That there’s your goal. Now, what to do if you’re saddled with large breasts whose beauty is buried in the grave of uncomeliness? The Ladies’ Dictionary is here to help.
Therefore to reduce those Breasts that hang flagging out of all comely shape and form, that they may be plump, round and smaller, bind them up close to you with caps or bags that will just fit them, and so let them continue for some nights. Then take carrot-seed, plantain-seeds, aniseeds, fennel-seeds, cumin-seeds, of each two ounces, virgin’s honey an ounce, the juice of plantain and vinegar two ounces each. Bruise and mingle them well together. Then, unbinding your breast, spread the composition plaster-wise and lay it on your breasts, binding them up close as before. After two days and two nights, take off the plasters and wash your breasts with white wine and rose-water.
Got that? Basically, fashion a fitted homemade bra out of caps or bags, stuff it with seeds and honey, and marinate in the fruit of your loom for two days.
In so doing for twelve or fourteen days together, you will find them reduced to a curious plumpness and charming roundness. Wash them then with water of Benjamin, and it will not only whiten them, but make their azure veins appear in all their intricate meanders, till the Lover in tracing them loses himself.
Whew. Right? Plastic surgeons, take note: This is what those “After” photos you wallpaper restrooms with should convey. (Minus the veins, which you will no doubt recommend cauterizing because circulation is so 1694. Oh, and get better fonts.)
Now that you have your breasts tight, round, and full of blue veins, you might notice that there’s a tad too much pink in your skin tone. Tricky, this. If your complexion happens to be on the ruddy side, the Ladies’ Dictionary must regrettably advise against the widespread practice of exposing your face and naked breast to the moon at night, “as if the Moon (because pale herself) would make them so, or by spitting in their Faces, scour off the Crimson dye.” This is a silly thing to do, ladies. Dew is moon-spit. It won’t wash your color off, and moontanning isn’t a thing. So ease up on those half-naked midnight strolls.
Option 2: Go Elizabethan or Go Home!
Before we consider Option 2, we probably need to clarify a few things, since our collective understanding of corsets, bodices, busks, stomachers, stays, smocks, petticoats, and chemises is probably a remix of The Tudors, Shakespeare in Love, and Blackadder.
So here’s a Ladies’ Dictionary of our own:
Foundation garment, sometimes the top part of a dress. Think of it as the foremother of the corset. It literally means “pair of bodies.” If you’re John Donne, you pun dirtily on what that pair of bodies can do. If you’re Nehemiah Grew, you use the bodice to explain plant anatomy: “A Flower without its Empalement, would hang as uncouth and tawdry as a Lady without her Bodies.” Oh, Nehemiah.
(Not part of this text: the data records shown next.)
(** * neural_network_lib: a shallow embedding of the simulation engine

    The development follows the package layout of the Python sources:
    [core/connection.py], [core/neuron.py], [core/config.py],
    [core/network.py], [learning/hebbian.py], [utils/neurogenesis.py] and
    [utils/backprop.py].  Python floats are IEEE 754 binary64 numbers and are
    modelled by Rocq's primitive floats, so that rounding, infinities and NaN
    behave as they do in the interpreter.  Python integers are unbounded and
    are modelled by [Z]; converting one to a float raises [OverflowError]
    beyond the range of floats, as it does in the interpreter.  Dictionaries
    keep their insertion order and are modelled by association lists with
    unique keys.  Calls to [time.time], [random] and [math] go through an
    explicit environment of oracles, and a counter of the calls made so far
    is threaded through every method that uses them. *)

From Stdlib Require Import ZArith List String Ascii Bool Lia Floats DecimalString Permutation.
Import ListNotations.

Set Warnings "-inexact-float".
Set Implicit Arguments.

(** ** Fragments of the Python runtime *)

Module Py.

(** The exceptions the engine can raise. *)
Inductive exn : Type :=
  | ValueError
  | TypeError
  | KeyError
  | IndexError
  | ZeroDivisionError
  | OverflowError
  | AttributeError
  | ModuleNotFoundError.

Inductive result (A : Type) : Type :=
  | Ok (a : A)
  | Raise (e : exn).
Arguments Ok {A} a.
Arguments Raise {A} e.

(** The external functions the engine calls.  [time_time n] is what the
    [n]-th call of [time.time()] returns; [random_random n], [random_below n]
    and [random_sample n] are what the [n]-th use of the generator returns
    for [random()], for a draw below a bound and for [sample]; nothing is
    assumed about them. *)
Record Env : Type := {
    time_time : nat -> float;
    random_random : nat -> float;
    random_sample : nat -> list (nat * nat) -> nat -> list (nat * nat);
    random_below : nat -> nat -> nat;
    math_exp : float -> result float;
    math_cos : float -> float;
    math_sin : float -> float
  }.

(** How many clock readings and random draws have been consumed. *)
Record World : Type := { ticks : nat; draws : nat }.

(** Computations that read the clock or the generator and may raise.  The
    world is returned in both cases: an exception does not undo the clock
    readings made before it. *)
Definition M (A : Type) : Type := World -> result A * World.

Definition ret {A} (a : A) : M A := fun w => (Ok a, w).

Definition bind {A B} (m : M A) (f : A -> M B) : M B :=
  fun w => match m w with
           | (Ok a, w') => f a w'
           | (Raise e, w') => (Raise e, w')
           end.

Definition raise {A} (e : exn) : M A := fun w => (Raise e, w).

(** A computation that uses neither the clock nor the generator. *)
Definition lift {A} (r : result A) : M A := fun w => (r, w).

(** [try: body except Exception: handler] *)
Definition try_except {A} (body : M A) (handler : exn -> M A) : M A :=
  fun w => match body w with
           | (Ok a, w') => (Ok a, w')
           | (Raise e, w') => handler e w'
           end.
(** What [f.read()] makes of the content of a file opened for reading in
    text mode: a carriage return, alone or followed by a line feed, is
    read as one line feed. *)
Definition cr : Ascii.ascii := Ascii.ascii_of_nat 13.
Definition lf : Ascii.ascii := Ascii.ascii_of_nat 10.

Fixpoint universal_newlines (s : string) : string :=
  match s with
  | EmptyString => EmptyString
  | String a s' =>
      if Ascii.eqb a cr then
        match s' with
        | String b s'' =>
            if Ascii.eqb b lf then String lf (universal_newlines s'')
            else String lf (universal_newlines s')
        | EmptyString => String lf EmptyString
        end
      else String a (universal_newlines s')
  end.

(** [open(path, 'r').read()] *)
Definition read_file (path : string) : M string :=
  λ w, match fs w !! path with
       | Some c => (Ret (universal_newlines c), w)
       | None => (Raise (FileNotFoundError path), w)
       end.

(** What the storage of the machine answers when a file is opened for
    writing, and when text is written to a file that holds [cur]: it
    accepts, or the call raises an [OSError] of some class, with some
    message.  After a refused write the file holds what the storage says: how
    much of the text reached it is not the script's to know.  [json.dump]
    and the closing of the file count as writes. *)
Class Disk := {
  open_refused : string → option (string * string);
  write_refused : string → string → string → option (string * string * string)
}.

(** A storage that accepts every file and every text. *)
Class Reliable (disk : Disk) : Prop := {
  opens : ∀ path, open_refused path = None;
  writes : ∀ path cur s, write_refused path cur s = None
}.

(** [open(path, 'w')]: the file is created or truncated, unless the
    storage refuses it. *)
Definition open_w `{Disk} (path : string) : M unit :=
  λ w, match open_refused path with
       | Some (cls, msg) => (Raise (OSError cls msg), w)
       | None => (Ret tt, World (<[path := ""]> (fs w)) (stdout w))
       end.

(** [f.write(s)] on a file opened at [path]: [s] is appended, unless the
    storage refuses it. *)
Definition write `{Disk} (path : string) (s : string) : M unit :=
  λ w, let cur := default "" (fs w !! path) in
       match write_refused path cur s with
       | Some (cls, msg, held) =>
           (Raise (OSError cls msg), World (<[path := held]> (fs w)) (stdout w))
       | None => (Ret tt, World (<[path := cur +:+ s]> (fs w)) (stdout w))
       end.

(** The exit code of the process whose main program ran as [r]: [0] on a
    normal return, the code of a [SystemExit], [1] after an uncaught
    exception. *)
Definition exit_code {A} (r : res A) : Z :=
  match r with
  | Ret _ => 0
  | Raise (SystemExit c) => c
  | Raise _ => 1
  end.

#[global] Instance M_ret : MRet M := @ret.
#[global] Instance M_mbind : MBind M := λ A B k m, bind m k.

(** [for x in l: body(x)] *)
Fixpoint for_each {A} (l : list A) (body : A → M unit) : M unit :=
  match l with
  | [] => ret tt
  | x :: l' => body x;; for_each l' body
  end.

(** *** Text *)

(** The line feed, and [s * n] on a [str]. *)
Definition nl : string := String (Ascii.ascii_of_nat 10) EmptyString.

Fixpoint repeat_str (s : string) (n : nat) : string :=
  match n with
  | O => EmptyString
  | S n' => s +:+ repeat_str s n'
  end.

(** [s.split(c)] for a one-character separator [c]. *)
Fixpoint split_on (c : Ascii.ascii) (s : string) : list string :=
  match s with
  | EmptyString => [EmptyString]
  | String a s' =>
      if Ascii.eqb a c then EmptyString :: split_on c s'
      else match split_on c s' with
           | x :: xs => String a x :: xs
           | [] => [String a EmptyString]
           end
  end.

(** [s.split(c, 1)]: at most one split, at the first [c]. *)
Fixpoint split_once (c : Ascii.ascii) (s : string) : list string :=
  match s with
  | EmptyString => [EmptyString]
  | String a s' =>
      if Ascii.eqb a c then [EmptyString; s']
      else match split_once c s' with
           | x :: xs => String a x :: xs
           | [] => [String a EmptyString]
           end
  end.

(** [l[i]] on a list. *)
Definition index {A} (l : list A) (i : nat) : res A :=
  match l !! i with
  | Some x => Ret x
  | None => Raise IndexError
  end.
(** A value handed to the logging functions: a string, or another value
    seen through the two conversions the program applies to it,
    [String(v)] and [JSON.stringify(v)]. *)
Inductive Value :=
| VStr (s : jsstring)
| VObj (asString : jsstring) (asJSON : jsstring).

Definition toString (v : Value) : jsstring :=
  match v with
  | VStr s => s
  | VObj s _ => s
  end.

(** An [Error] object has no enumerable own property. *)
Definition ofError (e : Error) : Value := VObj (errorToString e) (lit "{}").

(** Completion of a statement: normal, or abrupt with a thrown value. *)
Inductive Completion (A : Type) :=
| Normal (a : A)
| Throw (e : Error).
Arguments Normal {A} a.
Arguments Throw {A} e.

#[global] Instance completion_ret : MRet Completion := fun A a => Normal a.

#[global] Instance completion_bind : MBind Completion := fun A B k c =>
  match c with
  | Normal a => k a
  | Throw e => Throw e
  end.

(** A computation over the program state [St]: it ends normally with a
    value or abruptly with a thrown value; what it did to the state before
    throwing stays done. *)
Definition Eff (St A : Type) : Type := St -> Completion A * St.

#[global] Instance eff_ret {St} : MRet (Eff St) := fun A a s => (Normal a, s).

#[global] Instance eff_bind {St} : MBind (Eff St) := fun A B k m s =>
  match m s with
  | (Normal a, s') => k a s'
  | (Throw e, s') => (Throw e, s')
  end.

Definition gets {St A} (f : St -> A) : Eff St A := fun s => (Normal (f s), s).

Definition modify {St} (f : St -> St) : Eff St unit := fun s => (Normal tt, f s).

Definition throw {St A} (e : Error) : Eff St A := fun s => (Throw e, s).

(** [try { body } catch (err) { handler }]. *)
Definition tryCatch {St A} (body : Eff St A) (handler : Error -> Eff St A)
  : Eff St A := fun s =>
  match body s with
  | (Normal a, s') => (Normal a, s')
  | (Throw e, s') => handler e s'
  end.

(** [forEach] over the elements in order; an exception leaving the
    callback ends the iteration and leaves [forEach]. *)
Fixpoint forEach {St A} (f : A -> Eff St unit) (l : list A) : Eff St unit :=
  match l with
  | [] => mret tt
  | x :: t => f x ;; forEach f t
  end.

(** The state a computation leaves behind, however it ended. *)
Definition exec {St A} (m : Eff St A) (s : St) : St := snd (m s).

Definition returns {St A} (m : Eff St A) (s : St) : Prop :=
  exists a, fst (m s) = Normal a.

(** [m] always ends normally. *)
Definition total {St A} (m : Eff St A) : Prop :=
  forall s, returns m s.

(** [m] leaves the observation [f] of the state as it was. *)
Definition keeps {St A B} (f : St -> B) (m : Eff St A) : Prop :=
  forall s, f (exec m s) = f s.

End Js.

Import Js.

(** ** The backend: index.js *)

Module Backend.

(** The marker of messages that must not be mirrored again. *)
Definition BROADCAST : jsstring := lit "[BROADCAST]".

(** What [JSON.stringify] is applied to before [send]. *)
Inductive Frame :=
| LogFrame (log : jsstring)
| HeartbeatResponse.

(** [readyState] of the ws library. *)
Definition CONNECTING : Z := 0.
Definition OPEN : Z := 1.
Definition CLOSING : Z := 2.
Definition CLOSED : Z := 3.

(** A server-side WebSocket object. [isAlive] is the property the
    connection handler adds ([None] while it is not set); [sendFault] is the
    exception the transport raises when [send] is called, if it raises
    one; [outbox] the frames handed to the transport, [pings] the pings
    sent. *)
Record Socket := mkSocket {
  readyState : Z;
  isAlive : option bool;
  sendFault : option Error;
  outbox : list Frame;
  pings : nat }.

(** The configuration object built by the start route. *)
Record Config := mkConfig {
  USER_DATA_DIR : jsstring;
  CHROME_PROFILES : list jsstring;
  REFRESH_INTERVAL : Z;
  TARGET_JOBS : list jsstring;
  AMAZON_JOBS_URL : jsstring }.

(** Modelled from the spec: the worker process handle of
    ./src/monitorJobs.js, which is not among the sources. Its run state is
    one boolean that only start and stop change; [launched] lists the
    configurations it was started with, latest first. *)
Record Worker := mkWorker {
  isRunning : bool;
  launched : list Config }.

(** The process: the heap of socket objects, the set [clients] and the
    library's own [wss.clients] (both in insertion order, holding
    references into the heap), the sockets whose close event the library
    still has to emit, the two original console streams (one entry per
    call, with its arguments), and the worker. *)
Record Server := mkServer {
  heap : gmap nat Socket;
  nextSocket : nat;
  clients : list nat;
  wssClients : list nat;
  closing : list nat;
  stdout : list (list Value);
  stderr : list (list Value);
  worker : Worker }.

Definition withHeap (h : gmap nat Socket) (s : Server) : Server :=
  mkServer h (nextSocket s) (clients s) (wssClients s) (closing s)
           (stdout s) (stderr s) (worker s).

Definition withNextSocket (n : nat) (s : Server) : Server :=
  mkServer (heap s) n (clients s) (wssClients s) (closing s)
           (stdout s) (stderr s) (worker s).

Definition withClients (c : list nat) (s : Server) : Server :=
  mkServer (heap s) (nextSocket s) c (wssClients s) (closing s)
           (stdout s) (stderr s) (worker s).

Definition withWssClients (c : list nat) (s : Server) : Server :=
  mkServer (heap s) (nextSocket s) (clients s) c (closing s)
           (stdout s) (stderr s) (worker s).

Definition withClosing (c : list nat) (s : Server) : Server :=
  mkServer (heap s) (nextSocket s) (clients s) (wssClients s) c
           (stdout s) (stderr s) (worker s).

Definition withStdout (o : list (list Value)) (s : Server) : Server :=
  mkServer (heap s) (nextSocket s) (clients s) (wssClients s) (closing s)
           o (stderr s) (worker s).

Definition withStderr (o : list (list Value)) (s : Server) : Server :=
  mkServer (heap s) (nextSocket s) (clients s) (wssClients s) (closing s)
           (stdout s) o (worker s).

Definition withWorker (w : Worker) (s : Server) : Server :=
  mkServer (heap s) (nextSocket s) (clients s) (wssClients s) (closing s)
           (stdout s) (stderr s) w.

(** [Set.prototype.add] and [Set.prototype.delete]. *)
Definition setAdd (x : nat) (l : list nat) : list nat :=
  if bool_decide (x ∈ l) then l else l ++ [x].

Definition setDelete (x : nat) (l : list nat) : list nat :=
  List.filter (fun y => negb (Nat.eqb x y)) l.

(** *** The console the process started with *)

Definition originalConsoleLog (args : list Value) : Eff Server unit :=
  modify (fun s => withStdout (stdout s ++ [args]) s).

Definition originalConsoleError (args : list Value) : Eff Server unit :=
  modify (fun s => withStderr (stderr s ++ [args]) s).

(** *** Operations of the ws library on a socket object *)

Definition updateSocket (ws : nat) (f : Socket -> Socket) : Eff Server unit :=
  modify (fun s => withHeap (alter f ws (heap s)) s).

Definition readField {A} (ws : nat) (f : Socket -> A) (dflt : A) : Eff Server A :=
  gets (fun s => from_option f dflt (heap s !! ws)).

(** [ws.send(data)]: raises the transport's fault if there is one;
    otherwise hands the frame to the transport of an open socket, and
    drops it once the socket is closing or closed. *)
Definition send (ws : nat) (frame : Frame) : Eff Server unit :=
  fault ← readField ws sendFault None;
  match fault with
  | Some e => throw e
  | None =>
      state ← readField ws readyState CLOSED;
      if state =? OPEN then
        updateSocket ws (fun k =>
          mkSocket (readyState k) (isAlive k) (sendFault k) (outbox k ++ [frame]) (pings k))
      else mret tt
  end.

(** [ws.ping()] on a socket the server was handed, which is open or past
    it: a ping on a socket that is no longer open is dropped. *)
Definition ping (ws : nat) : Eff Server unit :=
  state ← readField ws readyState CLOSED;
  if state =? OPEN then
    updateSocket ws (fun k =>
      mkSocket (readyState k) (isAlive k) (sendFault k) (outbox k) (S (pings k)))
  else mret tt.

(** [ws.terminate()]: destroys the connection; the socket is closing and
    the library will emit its close event. *)
Definition terminate (ws : nat) : Eff Server unit :=
  state ← readField ws readyState CLOSED;
  if state =? CLOSED then mret tt
  else
    updateSocket ws (fun k =>
      mkSocket CLOSING (isAlive k) (sendFault k) (outbox k) (pings k)) ;;
    modify (fun s => withClosing (setAdd ws (closing s)) s).

Definition setIsAlive (ws : nat) (b : bool) : Eff Server unit :=
  updateSocket ws (fun k =>
    mkSocket (readyState k) (Some b) (sendFault k) (outbox k) (pings k)).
By the same token, bodice-makers are body-makers. True story! There was a whole debate about how dishonest ladies were being by wearing bodies that weren’t their own. Pictures of surviving bodices (or bodies, but blech) are here. Oh, and sometimes there’s a fancy stomacher that covers up the lacing of the bodice if it’s in the front. Here’s a 1630s bodice without a stomacher. Here’s a picture of a bodice with a busk.
Busks were straight, hard, and erect (!). They were sometimes made of steel or whalebone. Here’s a close-up of one with a portrait (in case you wanted a young man in your bodice). The busk went between the breasts, sometimes down below the waist, to keep the whole body straighter. The twentieth century had those jeans that said “Lucky You” in the fly; busks said things like “Love joins them” or “The arrow unites us.” (Get it? The busk is the arrow that unites the boobs.)
Some busks were downright filthy: “How I envy you the happiness that is yours, resting softly on her ivory white breast. Let us divide between us, if you please, this glory. You will be here the day and I shall be there the night.”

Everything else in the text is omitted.